::: The data :::

Lemma fresh_page_invariant (r : ResultsPage) :
  fresh_page r -> selection_invariant (exec initializeResults r).
Proof.
  intros (Hsel & Hticked & Hnames).
  apply (selection_invariant_core r);
    [apply updateSelectedCount_rows | apply updateSelectedCount_selected |].
  split; [exact Hnames|]. split; [rewrite Hsel; constructor|].
  intros x. rewrite Hsel, Hticked. reflexivity.
Qed.

Lemma selection_invariant_size (r : ResultsPage) :
  selection_invariant r -> JsSet.size (selectedFiles r) = length (ticked r).
Proof.
  intros (Hnames & Hsel & Hagree). unfold JsSet.size.
  apply Permutation_length, NoDup_Permutation; [exact Hsel| |exact Hagree].
  rewrite ticked_rows. apply ticked_NoDup. rewrite <- box_names_rows. exact Hnames.
Qed.

(** X7: on a results page rendered with nothing ticked, nothing selected
    and no file listed twice, after initialisation and any sequence of
    selection operations the set of selected files holds exactly the
    names of the ticked checkboxes, its size is their number, and the
    displayed count is that number. *)
Theorem count_of_ticked (ops : list Operation) (r : ResultsPage) :
  fresh_page r ->
  let r' := perform_all ops (exec initializeResults r) in
  (forall name, name ∈ selectedFiles r' <-> name ∈ ticked r') /\
  JsSet.size (selectedFiles r') = length (ticked r') /\
  (forall text, selectedCount r' = Some text ->
     text = nat_to_string (length (ticked r'))).
Proof.
  intros Hr r'.
  assert (Hinv : selection_invariant r')
    by apply perform_all_invariant, fresh_page_invariant, Hr.
  assert (Hshown : display_consistent r')
    by apply perform_all_consistent, updateSelectedCount_consistent.
  split; [apply Hinv|]. split; [apply selection_invariant_size, Hinv|].
  intros text Htext. rewrite <- (selection_invariant_size r' Hinv).
  apply Hshown, Htext.
Qed.

(** Select all, then untick the first file: one file stays selected. *)
Lemma count_of_ticked_witness :
  fresh_page example_results /\
  JsSet.size
    (selectedFiles
       (perform_all [OpSelectAll; OpCheckbox 0] (exec initializeResults example_results)))
  = length
      (ticked (perform_all [OpSelectAll; OpCheckbox 0]
                 (exec initializeResults example_results))).
Proof.
  assert (H : fresh_page example_results).
  { split; [reflexivity|]. split; [reflexivity|].
    apply NoDup_cons. split; [|apply NoDup_singleton].
    intros Hin%list_elem_of_singleton. discriminate Hin. }
  split; [exact H|].
  exact (proj1 (proj2 (count_of_ticked [OpSelectAll; OpCheckbox 0] example_results H))).
Defined.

:::

# Exercise
Return, word for word, every line from the top of the entries down to the line that holds "[apply updateSelectedCount_rows |", both included.

# Finished task
Lemma fresh_page_invariant (r : ResultsPage) :
  fresh_page r -> selection_invariant (exec initializeResults r).
Proof.
  intros (Hsel & Hticked & Hnames).
  apply (selection_invariant_core r);
    [apply updateSelectedCount_rows | apply updateSelectedCount_selected |].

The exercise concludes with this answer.